October 4, 2021 [Bloomberg] – Hilco Global bought the Philadelphia Energy Solutions oil refinery out of bankruptcy with a vision that includes transforming the site into logistics facilities and research labs.
How to Tear Down an Oil Refinery in the Middle of Philadelphia
There are some 130 aging oil refineries in the U.S., most of which will need to be decommissioned if the country is to meet its climate goals.
After part of the Philadelphia Energy Solutions refinery exploded into flames one night in 2019, its owners filed for bankruptcy and put the 1,300-acre site up for sale. Hilco Global, a company with a track record of transforming fossil-fuel infrastructure like coal-fired power plants, bought the South Philadelphia facility out of bankruptcy with a grand new vision that includes logistics facilities and research labs.
But first the company has a daunting task: safely dismantling over 100 buildings, 3,000 tanks and 950 miles of dirty pipeline.
Oil refining has taken place on the banks of the Schuylkill River since just after the Civil War. By the time the explosion scattered debris across the site and even over the river, the PES Oil Refinery was turning 330,000 barrels of crude day into gasoline, diesel and other petroleum products such as heating oil and jet fuel.
Right now, some parts of the PES Oil Refinery have the feel of a ghost town. Weeds sprout head-high among the pipelines, Canada geese strut down empty roads and small herds of deer bound past a silent railyard. But other parts are bustling with workers and big, yellow excavators as Hilco enters the second year of taking apart equipment and preparing the site for construction. The first tenants are supposed to move into the site in 2023.
Hilco paid about $225 million and will make a “multibillion dollar” investment just to take down the refinery and ready the site for building. That huge price tag comes from the difficulty of disassembling a sprawling industrial site, recycling or disposing of everything from asbestos to contaminated soil and raising the elevation above the 100-year floodplain so it’s more resilient to rising sea levels.
There are about 130 oil refineries in the U.S. and most are pretty old; the newest one that can handle over 100,000 barrels a day was built in 1977. President Joe Biden’s promise that the U.S. will reach net-zero carbon emissions by 2050 means that most of those refineries will have to shut. The PES decommissioning is just the first of many.

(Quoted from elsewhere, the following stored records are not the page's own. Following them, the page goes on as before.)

(** One round of the scan: up to the leftmost separator, then on from the
    text after it. *)
Lemma split_scan_cut (sep s cur : string) :
  sep ≠ EmptyString →
  split_scan sep 0 cur s =
    match cut sep s with
    | Some (pre, rest) => (cur +:+ pre) :: split_scan sep 0 EmptyString rest
    | None => [cur +:+ s]
    end.
Proof.
  intros Hsep. destruct sep as [|a sep']; [done | clear Hsep].
  revert cur. induction s as [|c s IH]; intros cur.
  - simpl. by rewrite append_nil_r.
  - cbn [split_scan cut]. unfold startsWith.
    destruct (strip (String a sep') (String c s)) as [r|] eqn:Hstrip.
    + rewrite append_nil_r. f_equal.
      apply strip_Some in Hstrip. rewrite append_cons in Hstrip.
      injection Hstrip as _ ->.
      replace (String.length (String a sep') - 1) with (String.length sep')
        by (cbn [String.length]; lia).
      apply split_scan_skip.
    + rewrite IH. destruct (cut (String a sep') s) as [[p r]|].
      * rewrite append_assoc. reflexivity.
      * rewrite append_assoc. reflexivity.
Qed.

Lemma split_cut (sep s : string) :
  sep ≠ EmptyString →
  split sep s =
    match cut sep s with
    | Some (pre, rest) => pre :: split sep rest
    | None => [s]
    end.
Proof. intros Hsep. unfold split. by rewrite split_scan_cut. Qed.

End JsStringFacts.

(** ** The tool layer *)

Module ToolsFacts.
Import JsNumber JsString Tools JsNumberFacts JsStringFacts.

Lemma tokens_fetch_call (args : DocsArgs) :
  tokens (fetch_call args) = default DEFAULT_MINIMUM_TOKENS (args_tokens args).
Proof. unfold fetch_call. destruct (includes _ _); reflexivity. Qed.

Lemma forwarded_number `{Host} id topic (t : number) :
  isNaN t = false →
  forwarded_tokens id topic (JsNumber t) = Some (transform t).
Proof.
  intros Ht. unfold forwarded_tokens, parse_args, tokens_schema. simpl.
  rewrite Ht. simpl. rewrite tokens_fetch_call. reflexivity.
Qed.

Lemma transform_lt (t : number) :
  lt t DEFAULT_MINIMUM_TOKENS = true → transform t = DEFAULT_MINIMUM_TOKENS.
Proof. intros Hlt. unfold transform. rewrite Hlt. reflexivity. Qed.

Lemma transform_ge (t : number) :
  ge t DEFAULT_MINIMUM_TOKENS = true → transform t = t.
Proof. intros Hge. unfold transform. rewrite (ge_not_lt _ _ Hge). reflexivity. Qed.

Lemma transform_never_reduces (t : number) :
  isNaN t = false → ge (transform t) t = true.
Proof.
  intros Ht. unfold transform.
  destruct (lt t DEFAULT_MINIMUM_TOKENS) eqn:Hlt.
  - apply lt_ge_flip, Hlt.
  - apply ge_refl, Ht.
Qed.

(** C4. A numeric [tokens] argument [t] reaches the documentation fetch as
    5000 when [t < 5000] and as [t] itself when [t >= 5000]; one of the two
    always applies, so the forwarded count is never below [t]; 10 is
    forwarded as 5000 and 9000 as 9000. *)
Theorem tokens_clamped_upward `{Host} (id : string) (topic : option string) (t : number) :
  isNaN t = false →
  (lt t DEFAULT_MINIMUM_TOKENS = true →
     forwarded_tokens id topic (JsNumber t) = Some (of_Z 5000)) ∧
  (ge t DEFAULT_MINIMUM_TOKENS = true →
     forwarded_tokens id topic (JsNumber t) = Some t) ∧
  (lt t DEFAULT_MINIMUM_TOKENS = true ∨ ge t DEFAULT_MINIMUM_TOKENS = true) ∧
  (∃ v, forwarded_tokens id topic (JsNumber t) = Some v ∧ ge v t = true) ∧
  forwarded_tokens id topic (JsNumber (of_Z 10)) = Some (of_Z 5000) ∧
  forwarded_tokens id topic (JsNumber (of_Z 9000)) = Some (of_Z 9000).
Proof.
  intros Ht. rewrite (forwarded_number id topic t Ht).
  repeat split.
  - intros Hlt. rewrite (transform_lt t Hlt). reflexivity.
  - intros Hge. rewrite (transform_ge t Hge). reflexivity.
  - apply lt_or_ge; [exact Ht | reflexivity].
  - exists (transform t). split; [reflexivity | apply transform_never_reduces, Ht].
  - rewrite forwarded_number by reflexivity. reflexivity.
  - rewrite forwarded_number by reflexivity. reflexivity.
Qed.

Lemma tokens_clamped_upward_witness :
  isNaN (of_Z 4999) = false ∧
  lt (of_Z 4999) DEFAULT_MINIMUM_TOKENS = true ∧
  @forwarded_tokens Samples.empty_upstream "vercel/nextjs" None (JsNumber (of_Z 4999))
    = Some (of_Z 5000).
Proof.
  split; [reflexivity | split; [reflexivity |]].
  apply (@tokens_clamped_upward Samples.empty_upstream "vercel/nextjs" None (of_Z 4999));
    reflexivity.
Defined.

(** C9. A [tokens] argument given as a string is converted with [Number]
    before the clamp, so it is forwarded as the number it denotes would be:
    ["10"] as 5000 and ["9000"] as 9000; when the argument is omitted, 5000
    is forwarded. *)
Theorem tokens_string_as_number `{Host} (id : string) (topic : option string) :
  (∀ s : string,
     forwarded_tokens id topic (JsString s) = forwarded_tokens id topic (JsNumber (Number s))) ∧
  Number "10" = of_Z 10 ∧
  Number "9000" = of_Z 9000 ∧
  forwarded_tokens id topic (JsString "10") = Some (of_Z 5000) ∧
  forwarded_tokens id topic (JsString "9000") = Some (of_Z 9000) ∧
  forwarded_tokens id topic JsUndefined = Some (of_Z 5000).
Proof.
  assert (Hs : ∀ s : string,
    forwarded_tokens id topic (JsString s) = forwarded_tokens id topic (JsNumber (Number s)))
    by reflexivity.
  split; [exact Hs |].
  split; [reflexivity | split; [reflexivity |]].
  split; [| split].
  - rewrite Hs. change (Number "10") with (of_Z 10).
    rewrite forwarded_number by reflexivity. reflexivity.
  - rewrite Hs. change (Number "9000") with (of_Z 9000).
    rewrite forwarded_number by reflexivity. reflexivity.
  - unfold forwarded_tokens. simpl. rewrite tokens_fetch_call. reflexivity.
Qed.

(** C6. When the upstream call gives nothing, the tool still returns a
    content payload with an explanatory text: a search that fails or has no
    result list, a search with an empty result list (exactly the text
    "No documentation libraries available"), a documentation fetch with no
    text. *)
Theorem upstream_failures_become_text `{Host} :
  (∀ libraryName,
     searchLibraries libraryName = None ∨
     (∃ r, searchLibraries libraryName = Some r ∧ results r = None) →
     resolve_library_id libraryName =
       {| content := [ {| type := "text";
            text := "Failed to retrieve library documentation data from Context7" |} ] |}) ∧
  (∀ libraryName r,
     searchLibraries libraryName = Some r → results r = Some [] →
     resolve_library_id libraryName =
       {| content := [ {| type := "text";
            text := "No documentation libraries available" |} ] |}) ∧
  (∀ args,
     fetchLibraryDocumentation (fetch_call args) = None ∨
     fetchLibraryDocumentation (fetch_call args) = Some EmptyString →
     get_library_docs args =
       {| content := [ {| type := "text"; text := DOCS_NOT_FOUND |} ] |}).
Proof.
  repeat split.
  - intros libraryName [Hnone | (r & Hr & Hres)]; unfold resolve_library_id.
    + rewrite Hnone. reflexivity.
    + rewrite Hr, Hres. reflexivity.
  - intros libraryName r Hr Hres. unfold resolve_library_id.
    rewrite Hr, Hres. reflexivity.
  - intros args [Hnone | Hempty]; unfold get_library_docs.
    + rewrite Hnone. reflexivity.
    + rewrite Hempty. reflexivity.
Qed.

Lemma upstream_failures_become_text_witness :
  @resolve_library_id Samples.empty_upstream "down" =
    {| content := [ {| type := "text";
         text := "Failed to retrieve library documentation data from Context7" |} ] |} ∧
  @resolve_library_id Samples.empty_upstream "react" =
    {| content := [ {| type := "text";
         text := "No documentation libraries available" |} ] |} ∧
  @get_library_docs Samples.empty_upstream
    {| context7CompatibleLibraryID := "vercel/nextjs"; args_topic := None;
       args_tokens := None |} =
    {| content := [ {| type := "text"; text := DOCS_NOT_FOUND |} ] |}.
Proof.
  destruct (@upstream_failures_become_text Samples.empty_upstream) as (Hfail & Hempty & Hdocs).
  split; [| split].
  - apply Hfail. left. reflexivity.
  - apply (Hempty "react" {| results := Some [] |}); reflexivity.
  - apply Hdocs. left. reflexivity.
Defined.

Example split_twice :
  split FOLDERS "a?folders=b?folders=c" = ["a"; "b"; "c"].
Proof. reflexivity. Qed.

Example split_trailing : split FOLDERS "vercel/nextjs?folders=" = ["vercel/nextjs"; EmptyString].
Proof. reflexivity. Qed.

Example fetch_call_plain :
  fetch_call {| context7CompatibleLibraryID := "mongodb/docs"; args_topic := Some "hooks";
                args_tokens := None |}
  = {| libraryId := Some "mongodb/docs"; tokens := of_Z 5000; topic := "hooks";
       folders := Some EmptyString |}.
Proof. reflexivity. Qed.

Lemma FOLDERS_nonempty : FOLDERS ≠ EmptyString.
Proof. discriminate. Qed.

(** C5, as amended. When the library id contains ["?folders="], the fetch
    call receives the text before the leftmost ["?folders="] as the bare
    library id, and as the folders parameter the text after it up to the next
    ["?folders="], which is all of the text after it when there is no second
    one; ["vercel/nextjs?folders=app"] is forwarded as ["vercel/nextjs"] with
    folders ["app"]. *)
Theorem folders_selector_split (args : DocsArgs) (x y : string) :
  context7CompatibleLibraryID args = x +:+ FOLDERS +:+ y →
  (∃ pre rest,
     leftmost FOLDERS pre rest (context7CompatibleLibraryID args) ∧
     libraryId (fetch_call args) = Some pre ∧
     (includes FOLDERS rest = false → folders (fetch_call args) = Some rest) ∧
     (includes FOLDERS rest = true →
        ∃ mid rest', leftmost FOLDERS mid rest' rest ∧
                     folders (fetch_call args) = Some mid)) ∧
  (∀ topic tokens,
     let call := fetch_call {| context7CompatibleLibraryID := "vercel/nextjs?folders=app";
                               args_topic := topic; args_tokens := tokens |} in
     libraryId call = Some "vercel/nextjs" ∧ folders call = Some "app").
Proof.
  intros HID. split; [| intros topic tokens; split; reflexivity].
  assert (Hinc : includes FOLDERS (context7CompatibleLibraryID args) = true)
    by (rewrite HID; apply includes_intro).
  destruct (includes_true _ _ Hinc) as (pre & rest & Hcut).
  exists pre, rest. split; [by apply cut_leftmost |].
  unfold fetch_call. rewrite Hinc. cbn [libraryId folders].
  rewrite (split_cut _ _ FOLDERS_nonempty), Hcut.
  split; [reflexivity |]. cbn [lookup list_lookup].
  rewrite (split_cut _ _ FOLDERS_nonempty). split.
  - intros Hnone. by rewrite (includes_false _ _ Hnone).
  - intros Hsome. destruct (includes_true _ _ Hsome) as (mid & rest' & Hcut').
    exists mid, rest'. split; [by apply cut_leftmost |]. by rewrite Hcut'.
Qed.

Lemma folders_selector_split_witness :
  ∃ pre rest,
    leftmost FOLDERS pre rest "mongodb/docs?folders=reference" ∧
    libraryId (fetch_call {| context7CompatibleLibraryID := "mongodb/docs?folders=reference";
                             args_topic := None; args_tokens := None |}) = Some pre.
Proof.
  destruct (folders_selector_split
              {| context7CompatibleLibraryID := "mongodb/docs?folders=reference";
                 args_topic := None; args_tokens := None |}
              "mongodb/docs" "reference" eq_refl) as [(pre & rest & Hleft & Hid & _) _].
  exists pre, rest. split; [exact Hleft | exact Hid].
Defined.

(** C5, as stated, fails on an id with a second ["?folders="]: the folders
    parameter is not the whole text after the first one. *)
Lemma folders_text_after_counterexample :
  ¬ (∀ args pre rest,
       leftmost FOLDERS pre rest (context7CompatibleLibraryID args) →
       libraryId (fetch_call args) = Some pre ∧ folders (fetch_call args) = Some rest).
Proof.
  intros Hclaim.
  destruct (Hclaim {| context7CompatibleLibraryID := "a?folders=b?folders=c";
                      args_topic := None; args_tokens := None |}
                   "a" "b?folders=c") as [_ Hfolders].
  - apply cut_leftmost. reflexivity.
  - vm_compute in Hfolders. discriminate Hfolders.
Qed.

End ToolsFacts.

(** ** The session registry and the HTTP handlers *)

Module RouterFacts.
Import Router.

(** *** Property lookup on the registry *)

Lemma get_own (registry : gmap string addr) k a :
  registry !! k = Some a → get registry k = VTransport a.
Proof. intros Hk. unfold get. by rewrite Hk. Qed.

Hilco estimates the site will generate $41 million a year in tax revenue for the city each year and employ over 14,000 workers.
Why It’s Tricky
All the infrastructure that once refined crude oil from places such as West Africa and North Dakota has to be disconnected, sorted and moved. Huge boilers to make the steam that heated the oil, the tanks that held it and enough pipeline to stretch to Florida—all must be taken apart piece by piece like a sprawling Lego set some children left behind.
One thing that makes breaking down a refinery especially hard: the oil. Petroleum products left in pipes or tanks quickly cools, settles and hardens, becoming extremely hard to remove. “They didn’t leave us the good stuff,” says Roberto Perez, the energetic chief executive officer of HRP, Hilco’s redevelopment unit. “The bankrupt estate took all the gasoline and crude.”
Taking apart a refinery requires a complex order of operations. First, steam must be run through the pipelines, tanks and other equipment in order to soften and extract the hardened petroleum products. That means the boilers must be left standing, along with the overhead electric lines that power them, until the pipes are clean. And because cranes and excavators can’t operate in areas with live power lines, that work must wait until the lines can be taken down.
Pink Xs mark equipment around the site, designating anything that holds valuable metals like brass or stainless steel inside. The demolition company hired by Hilco piles rebar and pieces of disassembled tanks into piles for resale as scrap. The site also has 30,000 tons of asbestos, a hazardous material that must be stripped off the pipes.
Why There’s Hope
The PES refinery produced 16% of Philadelphia’s emissions, Perez says, and released the cancer-causing gas benzene at levels much higher than federal limits. The site’s redevelopment means it will no longer be releasing all that planet-warming carbon. Neighbors will breathe cleaner air.
“I see the smartest people in America creating and innovating,” says Perez, gesturing to empty plots of weedy grass. “I see a bike path on the river.”